The idea is somewhat understandable. After all, photography serves to record perfectly what is actually there, a completely faithful record of what the camera sees, with nothing added or removed when the image is laid down on the film or sensor. It is the perfect recreation of a scene. Painting, on the other hand, must be filtered through the mind of the artist before it is made real, and so the artist can leave out a distracting element, or add something that is lacking. He can change a model’s expression, alter the lighting or the colour, and even create images which could never exist in reality. In short, nothing appears in a painting unless the artist wishes it to be there, which cannot be said for a photograph. Another argument against photography being an art form was that a photograph could be reproduced countless times, whereas a painter could never exactly reproduce a painting. And, for some, these inherent differences prevented photography from being considered an artistic medium.
But photographers very quickly discovered that a photograph had to be composed carefully, lit correctly, exposed correctly and developed properly. Variations in the way the photographer made his images could mean that two photographers shooting the same scene could come away with vastly different images. When shooting, a photographer makes choices about the focal length of the lens, the depth of field, the degree that movement is shown in the image. And the ability to modify images in the darkroom (whether digital or otherwise) gives an even greater degree of choice for the photographer to modify the image.
But ultimately, the issue of whether photography is art or not comes down to the definition of art. There can be no single definition, as art is a subjective thing and is different for different people. But for me, art is something that is designed to make you think. How many have looked at the Mona Lisa and wondered if she is happy or sad? How many have looked at David and wondered what he was looking at? Art is designed to evoke an emotional response in the audience. It must force us to ask questions that can never be answered by the art itself, and this forces us to create the answers out of our own minds. This makes the audience a fundamental part of the production of art, the final step in the creative process. Indeed, without the audience, how can the art exist at all?
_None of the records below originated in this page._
(* ===== verification/Names.v ===== *)
(** * Maps of paths (crates/runtime-core/src/fifo.rs, unix_socket.rs)

    Two registries keep, beside the file system, which path leads to which
    kernel object: the FIFO table (FifoTable.v) and the registry of local
    sockets (UnixRegistry.v). A rename in the file system moves the names of a
    whole subtree; it is prepared, which can fail for lack of memory, and
    published once the file system has done its part. This file has what both
    registries share.

    A [PreparedMap] with paths as keys is the list of its entries in the order
    of their keys. *)

From S2P Require Import Prelude IoBuffer.

(** ** Ordered maps of paths *)

Definition PathMap (V : Type) : Type := list (list Z * V).

(** [Ord] of byte vectors. *)
Fixpoint bytes_ltb (a b : list Z) : bool :=
  match a, b with
  | [], [] => false
  | [], _ :: _ => true
  | _ :: _, [] => false
  | x :: a, y :: b => (x <? y) || ((x =? y) && bytes_ltb a b)
  end.

Section PathMaps.
Context {V : Type}.
Implicit Types (m : PathMap V) (k : list Z).

Fixpoint find_name m k : option V :=
  match m with
  | [] => None
  | (k', v) :: m => if decide (k' = k) then Some v else find_name m k
  end.

Definition contains_key m k : bool := match find_name m k with Some _ => true | None => false end.

(** [insert_prepared]; the value it replaces is [find_name m k]. *)
Fixpoint put_name k (v : V) m : PathMap V :=
  match m with
  | [] => [(k, v)]
  | (k', v') :: m' =>
      if bytes_ltb k k' then (k, v) :: m
      else if decide (k' = k) then (k, v) :: m'
      else (k', v') :: put_name k v m'
  end.

(** [remove]; the value it returns is [find_name m k]. *)
Definition drop_name k m : PathMap V := List.filter (fun e => negb (bool_decide (fst e = k))) m.
End PathMaps.

(** ** Subtrees of the namespace *)

Definition slash : Z := 47.

Definition rebase_suffix (path oldpath : list Z) : option (list Z) :=
  if bool_decide (path = oldpath) then Some []
  else if bool_decide (take (length oldpath) path = oldpath) && bool_decide (path !! length oldpath = Some slash)
  then Some (drop (length oldpath) path)
  else None.

Definition contains_path (path prefix : list Z) : bool :=
  match rebase_suffix path prefix with Some _ => true | None => false end.

(** The outcomes of the allocations behind a prepared name of a length, and
    behind a copy of a path. *)
Record NameMemory : Type := mkNameMemory { entry_memory : Z -> result unit; copy_memory : Z -> result unit }.

(** [PreparedFifoName::from_parts], [PreparedUnixName::new]. *)
Definition from_parts {V} (mem : NameMemory) (prefix suffix : list Z) (v : V) : result (list Z * V) :=
  match checked_add usize_max (lenZ prefix) (lenZ suffix) with
  | None => Err ENOMEM
  | Some n =>
      match entry_memory mem n with
      | Err e => Err e
      | Ok _ => Ok (prefix ++ suffix, v)
      end
  end.

(** A name to remove with the entry to insert instead. *)
Notation Move V := (list Z * (list Z * V))%type (only parsing).
Record PreparedRename (V : Type) : Type := mkPreparedRename { moves : IoBuffer (Move V); displaced : option (list Z) }.
Arguments mkPreparedRename {V}. Arguments moves {V}. Arguments displaced {V}.

Section Renames.
Context {V : Type}.
Variable size_of_move : Z.
Implicit Types (m : PathMap V).

(** The loop over the entries; [w] is the value a prepared entry carries. *)
Fixpoint prepare_moves (w : V -> V) (mem : nat -> NameMemory) (oldpath newpath : list Z) m (out : IoBuffer (Move V))
    : option (result (IoBuffer (Move V))) :=
  match m with
  | [] => Some (Ok out)
  | (path, v) :: m =>
      let next := prepare_moves w (fun i => mem (S i)) oldpath newpath m in
      match rebase_suffix path oldpath with
      | None => next out
      | Some suffix =>
          match copy_memory (mem 0%nat) (lenZ path) with
          | Err e => Some (Err e)
          | Ok _ =>
              match from_parts (mem 0%nat) newpath suffix (w v) with
              | Err e => Some (Err e)
              | Ok new_entry =>
                  match push (path, new_entry) out with
                  | Some (out, _) => next out
                  | None => None
                  end
              end
          end
      end
  end.

Definition moved_count (oldpath : list Z) m : Z := lenZ (List.filter (fun e => contains_path (fst e) oldpath) m).

Definition prepare_rename_with (w : V -> V) (table_mem : Memory) (mem : nat -> NameMemory) (displaced_mem : NameMemory)
    (oldpath newpath : list Z) m : option (result (PreparedRename V)) :=
  match build (try_reserve_exact size_of_move table_mem (moved_count oldpath m)) with
  | None => None
  | Some (Err e) => Some (Err e)
  | Some (Ok out) =>
      match prepare_moves w mem oldpath newpath m out with
      | None => None
      | Some (Err e) => Some (Err e)
      | Some (Ok out) =>
          if (moved_count oldpath m =? 0) && contains_key m newpath
          then
            match copy_memory displaced_mem (lenZ newpath) with
            | Err e => Some (Err e)
            | Ok _ => Some (Ok (mkPreparedRename out (Some newpath)))
            end
          else Some (Ok (mkPreparedRename out None))
      end
  end.

(** The first loop of a publication: every source leaves the map. [check]
    says what is asserted of the value that was there; the entry is inserted
    with the value [install]. *)
Fixpoint take_sources (check : V -> V -> bool) (install : V -> V -> V) (l : list (Move V)) m
    : option (PathMap V * list (list Z * V)) :=
  match l with
  | [] => Some (m, [])
  | (old, (k, prepared)) :: l =>
      match find_name m old with
      | None => None
      | Some v =>
          if check prepared v then
            match take_sources check install l (drop_name old m) with
            | Some (m, entries) => Some (m, (k, install prepared v) :: entries)
            | None => None
            end
          else None
      end
  end.

(** The second loop, with the values of the entries it replaces. *)
Fixpoint insert_entries (l : list (list Z * V)) m : PathMap V * list V :=
  match l with
  | [] => (m, [])
  | (k, v) :: l =>
      let replaced := match find_name m k with Some v' => [v'] | None => [] end in
      let (m', rest) := insert_entries l (put_name k v m) in
      (m', replaced ++ rest)
  end.

Definition publish_rename_with (check : V -> V -> bool) (install : V -> V -> V) (p : PreparedRename V) m
    : option (PathMap V * list V) :=
  match take_sources check install (values (moves p)) m with
  | None => None
  | Some (m, entries) =>
      let (m, replaced) := insert_entries entries m in
      match displaced p with
      | None => Some (m, replaced)
      | Some path => Some (drop_name path m, replaced ++ match find_name m path with Some v => [v] | None => [] end)
      end
  end.
End Renames.
Lemma rebase_suffix_iff p old s : rebase_suffix p old = Some s <-> p = old ++ s /\ below_slash s.
Proof.
  unfold rebase_suffix, below_slash. case_bool_decide as He.
  - subst. split; [intros [= <-]; by rewrite app_nil_r; auto|]. intros [Hp _]. f_equal.
    apply (app_inv_head old). by rewrite app_nil_r.
  - split.
    + destruct (_ && _) eqn:E; [|done]. apply andb_true_iff in E as [Ht%bool_decide_eq_true Hs%bool_decide_eq_true]. intros [= <-].
      assert (p = old ++ drop (length old) p) as Hp by (rewrite <- Ht at 1; by rewrite take_drop). split; [done|]. right.
      rewrite Hp, lookup_app_r, Nat.sub_diag in Hs by lia. destruct (drop (length old) p) as [|x t]; [done|]. injection Hs as ->. by eexists.
    + intros [-> [->|(t & ->)]]; [by rewrite app_nil_r in He|]. rewrite take_app_length, drop_app_length, lookup_app_r, Nat.sub_diag by lia.
      by rewrite !bool_decide_true by done.
Qed.

Lemma rebase_app old s : below_slash s -> rebase_suffix (old ++ s) old = Some s.
Proof. intros Hs. by apply rebase_suffix_iff. Qed.

Lemma contains_path_iff p old : contains_path p old = true <-> exists s, p = old ++ s /\ below_slash s.
Proof.
  unfold contains_path. destruct (rebase_suffix p old) as [s|] eqn:E.
  - split; [|done]. intros _. exists s. by apply rebase_suffix_iff.
  - split; [done|]. intros (s & Hs). apply rebase_suffix_iff in Hs. congruence.
Qed.

Section Renames.
Context {V : Type}.
Variable size : Z.
Implicit Types (m : PathMap V) (old new k q : list Z).

(** The names of the subtree, with what is behind the old path. *)
Definition below_old old m : list (list Z * list Z * V) :=
  flat_map (fun e => match rebase_suffix (fst e) old with Some s => [(fst e, s, snd e)] | None => [] end) m.

Definition move_of (w : V -> V) new (x : list Z * list Z * V) : Move V := (fst (fst x), (new ++ snd (fst x), w (snd x))).

Lemma in_below_old old m p s v : In (p, s, v) (below_old old m) <-> In (p, v) m /\ p = old ++ s /\ below_slash s.
Proof.
  unfold below_old. rewrite in_flat_map. split.
  - intros ([p' v'] & Hin & Hx). simpl in Hx. destruct (rebase_suffix p' old) as [s'|] eqn:E; [|done]. destruct Hx as [[= -> -> ->]|[]].
    apply rebase_suffix_iff in E. by destruct E.
  - intros (Hin & Hp & Hs). exists (p, v). split; [done|]. simpl. rewrite Hp, rebase_app by done. by left.
Qed.

Lemma below_old_count old m : lenZ (below_old old m) = moved_count old m.
Proof.
  unfold moved_count, below_old, contains_path. induction m as [|[p v] m IH]; simpl; [done|]. rewrite length_app.
  destruct (rebase_suffix p old); simpl in *; lia.
Qed.

Lemma below_old_keys old m : List.NoDup (map fst m) -> List.NoDup (map (fun x => fst (fst x)) (below_old old m)).
Proof.
  induction m as [|[p v] m IH]; simpl; intros Hnd; [constructor|]. inversion Hnd as [|? ? Hn Hnd']; subst. specialize (IH Hnd').
  destruct (rebase_suffix p old) as [s|]; simpl; [|done]. constructor; [|done]. intros ([[p' s'] v'] & Hp & Hin)%in_map_iff. simpl in Hp.
  subst p'. apply in_below_old in Hin as (Hin & _). apply Hn. by apply (in_map fst) in Hin.
Qed.

(** The prepared list is the list of the moves; the reserved buffer holds it. *)
Lemma prepare_moves_spec w mem old new m out : len out + moved_count old m <= capacity out ->
  exists r, prepare_moves w mem old new m out = Some r
    /\ forall out', r = Ok out' -> values out' = values out ++ map (move_of w new) (below_old old m).
Proof.
  revert mem out. induction m as [|[p v] m IH]; intros mem out Hc; cbn [prepare_moves].
  - exists (Ok out). split; [done|]. intros ? [= <-]. simpl. by rewrite app_nil_r.
  - unfold moved_count, contains_path in *. simpl in *. destruct (rebase_suffix p old) as [s|] eqn:E; [|apply IH; lia].
    destruct (copy_memory _ _); [|by eexists; split]. unfold from_parts. destruct (checked_add _ _ _); [|by eexists; split].
    destruct (entry_memory _ _); [|by eexists; split]. unfold push. cbn [length] in Hc.
    rewrite (proj2 (Z.ltb_lt (len out) (capacity out))) by lia.
    set (out1 := mkIoBuffer _ _). destruct (IH (fun i => mem (S i)) out1) as (r & Hr & Hv).
    { unfold len, out1 in *. simpl in *. rewrite length_app. simpl. lia. }
    exists r. split; [done|]. intros out' ->. rewrite (Hv out' eq_refl). unfold out1. simpl. by rewrite <- app_assoc.
Qed.

Lemma prepare_rename_with_spec w table_mem mem displaced_mem old new m :
  exists r, prepare_rename_with size w table_mem mem displaced_mem old new m = Some r
    /\ forall p, r = Ok p -> values (moves p) = map (move_of w new) (below_old old m)
         /\ displaced p = if (moved_count old m =? 0) && contains_key m new then Some new else None.
Proof.
  unfold prepare_rename_with, build.
  destruct (try_reserve_exact_spec size table_mem (moved_count old m) (@IoBuffer.new (Move V))) as (out & [[]|e] & -> & Hv & _ & Hc & _);
    [|by eexists; split].
  specialize (Hc eq_refl). destruct (prepare_moves_spec w mem old new m out) as ([out'|e] & -> & Hm).
  { unfold len in *. rewrite Hv in *. done. }
  - specialize (Hm out' eq_refl). rewrite Hv in Hm. destruct (_ && _) eqn:E; [destruct (copy_memory _ _)|]; eexists; (split; [done|]); try done;
      by intros p [= <-].
  - by eexists; split.
Qed.
Lemma holds_remove pid idx o Q t : placed Q -> holds o Q (remove_binding_owner pid idx t) <-> o <> mkOwner pid idx /\ holds o Q t.
Proof. intros HQ. unfold remove_binding_owner. rewrite holds_drop by done. by rewrite keep_other. Qed.

Lemma holds_cleanup pid o Q t : placed Q -> holds o Q (cleanup_binding_owner_pid pid t) <-> owner_pid o <> pid /\ holds o Q t.
Proof. intros HQ. unfold cleanup_binding_owner_pid. rewrite holds_drop by done. by rewrite negb_true_iff, Z.eqb_neq. Qed.

Lemma holds_registered me port same mk t t' o Q : registered me port same mk t t' (Ok tt) -> unowned me t ->
  (forall l, owners (mk l) = l) -> (forall l, Q (mk l) <-> Q (mk new)) -> placed Q ->
  holds o Q t' <-> o = me /\ Q (mk new) \/ holds o Q t.
Proof.
  intros (_ & [(_ & b & Hb & _ & Ho)|(_ & own & Hown & Hv)]) Hun Hmk HQmk HQ; [by destruct (Hun b Hb)|].
  assert (holds o Q t' <-> holds o Q (remove_binding_owner (owner_pid me) (owner_sock_idx me) t) \/ o = me /\ Q (mk new)) as ->.
  { unfold holds. rewrite Hv. split.
    - intros (b & [Hb|[<-|[]]]%in_app_iff & Ho & Hq); [left; by exists b|]. right. unfold owned in Ho. rewrite Hmk, Hown in Ho.
      apply list_elem_of_singleton in Ho. split; [done|]. by apply HQmk in Hq.
    - intros [(b & Hb & ? & ?)|[-> Hq]]; [exists b; split; [apply in_app_iff; by left|done]|].
      exists (mk own). split; [apply in_app_iff; right; by left|]. split; [unfold owned; rewrite Hmk, Hown; by apply list_elem_of_singleton|by apply HQmk]. }
  rewrite holds_remove by done. destruct me as [pid idx]. simpl. split; [tauto|]. intros [?|Hh]; [by right|]. left. split; [|done].
  intros ->. destruct Hh as (b & Hb & Ho & _). by apply (Hun b Hb).
Qed.

Lemma holds_extended parent child o Q t t' : values t' = map (extended parent child) (values t) -> placed Q ->
  holds o Q t' <-> holds o Q t \/ o = child /\ holds parent Q t.
Proof.
  intros Hv HQ. assert (forall b, Q (extended parent child b) <-> Q b) as HQe by (intros b; unfold extended; destruct (inherits _ _ b); [apply HQ|done]).
  unfold holds. rewrite Hv. split.
  - intros (b' & (b & <- & Hb)%in_map_iff & Ho & Hq). apply (proj1 (HQe b)) in Hq. apply owned_extended in Ho as [Ho|[-> Ho]]; [left; by exists b|right; split; [done|by exists b]].
  - intros [(b & Hb & Ho & Hq)|[-> (b & Hb & Ho & Hq)]]; exists (extended parent child b); (split; [by apply in_map|]);
      (split; [apply owned_extended; auto|by apply HQe]).
Qed.

Lemma holds_regrown o Q t t' : Forall2 regrown (values t) (values t') -> placed Q -> holds o Q t' <-> holds o Q t.
Proof.
  intros Hl HQ. split; [|intros Hh; apply (regrown_keeps t t' Hl o Q); [tauto|done|done]]. intros (b' & Hb & Ho & Hq). apply list_elem_of_In, list_elem_of_lookup_1 in Hb as (i & Hi).
  destruct (Forall2_lookup_r _ _ _ _ _ Hl Hi) as (b & Hi' & c & -> & _). exists b. split_and!.
  - by eapply list_elem_of_In, list_elem_of_lookup_2.
  - unfold owned in *. by rewrite owners_set in Ho.
  - by apply HQ in Hq.
Qed.
End Holding.

Inductive Kind : Type := Udp | Udp6 | Tcp | Tcp6.
#[global] Instance Kind_eq_dec : EqDecision Kind.
Proof. solve_decision. Defined.

(** A table lists the socket under an address and a port. *)
Definition held (B : BindingTables) (k : Kind) (o : BindingOwner) (a : list Z) (p : Z) : Prop :=
  match k with
  | Udp => holds o (fun b => udp_addr b = a /\ udp_port b = p) (udp_bindings B)
  | Udp6 => holds o (fun b => udp6_addr b = a /\ udp6_port b = p) (udp6_bindings B)
  | Tcp => holds o (fun b => tcp_addr b = a /\ tcp_port b = p) (tcp_bindings B)
  | Tcp6 => holds o (fun b => tcp6_addr b = a /\ tcp6_port b = p) (tcp6_bindings B)
  end.

Definition unheld (B : BindingTables) (k : Kind) (o : BindingOwner) : Prop := forall a p, ~ held B k o a p.

Lemma unheld_unowned B o : (forall k, unheld B k o) -> owns_nothing o B.
Proof.
  intros Hun. split_and!; intros b Hb Ho; [eapply (Hun Udp)|eapply (Hun Udp6)|eapply (Hun Tcp)|eapply (Hun Tcp6)]; exists b; split_and!; done.
Qed.

(** Two states of the tables list the same sockets, but for one. *)
Definition listed_more (B B' : BindingTables) (k : Kind) (me : BindingOwner) (addr : list Z) (port : Z) : Prop :=
  forall k' o a p, held B' k' o a p <-> k' = k /\ o = me /\ a = addr /\ p = port \/ held B k' o a p.

(** Two addresses of stream sockets that cannot both be bound to a port. *)
Definition stream_clash (k : Kind) (a b : list Z) : bool :=
  match k with Tcp => tcp_addr_conflicts a b | Tcp6 => tcp6_addr_conflicts a b | Udp | Udp6 => false end.

Lemma stream_clash_sym k a b : stream_clash k a b = stream_clash k b a.
Proof. destruct k; simpl; try done; unfold tcp_addr_conflicts, tcp6_addr_conflicts; apply conflict_sym. Qed.

(** No stream socket holds the port under a conflicting address. *)
Definition free_place (B : BindingTables) (k : Kind) (addr : list Z) (port : Z) : Prop :=
  forall o a, held B k o a port -> stream_clash k a addr = false.

Lemma registered_free {T} `{PortTable T} me port same mk (t t' : IoBuffer T) : registered me port same mk t t' (Ok tt) -> unowned me t ->
  forall b, In b (values t) -> clash b (mk new) = false.
Proof.
  intros (_ & [(_ & b & Hb & _ & Ho)|(Hclash & _)]) Hun x Hx; [by destruct (Hun b Hb)|]. destruct (clash x (mk new)) eqn:E; [|done].
  specialize (Hclash x Hx E). destruct (Hun x Hx). unfold owned. rewrite Hclash. by apply list_elem_of_singleton.
Qed.

(** A registration: all or nothing. *)
Definition registers (k : Kind) (me : BindingOwner) (addr : list Z) (port : Z) (m : op BindingTables unit) : Prop :=
  forall B, tables_ok B -> unheld B k me -> exists B' r, m B = Some (B', r) /\ tables_ok B' /\
  match r with
  | Ok _ => port <> 0 /\ listed_more B B' k me addr port /\ free_place B k addr port
  | Err _ => B' = B
  end.

Definition unregisters (k : Kind) (me : BindingOwner) (m : op BindingTables unit) : Prop :=
  forall B, tables_ok B -> exists B', m B = Some (B', Ok tt) /\ tables_ok B' /\ forall k' o a p, held B' k' o a p <-> held B k' o a p /\ ~ (k' = k /\ o = me).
And from this perspective, the answer can only be that photography is indeed art. Not all photography, of course. The very things that lead some people to claim that photography is not art also mean that it is superbly suited for documentation of events and places. But a great deal of photography, no doubt, is created as art. Photographs have been used to explore the shape of the human body, they have brought us into the relationships between people. They have shared with us the emotions of others and evoked those emotions in ourselves. Photographs play with shape and form, line and colour, just as painters have done for centuries.
And it is perhaps the most paradoxical idea of all that sometimes it is the photographs meant only to record events and document the world that have been the most emotionally provocative of all. Who can look at Steve McCurry’s 1984 photo of the Afghan Girl and not be transfixed by the intensity of the way she is looking at the camera? Who can look at the picture of the Tank Man in Tiananmen Square and not be awed by his bravery? Who can look at Kevin Carter’s picture of the vulture waiting for the African child to die and not have their heart break for the suffering endured in those famines?
So yes, photography is art. Through the choices that the photographer makes, photographs can fall into the same categories as any painting, from realist to surreal, minimalist to abstract, all of which invoke emotions in the audience. But it is photography’s ability to provoke emotional responses with images of reality that allows photography to be art in a way that other forms could never achieve.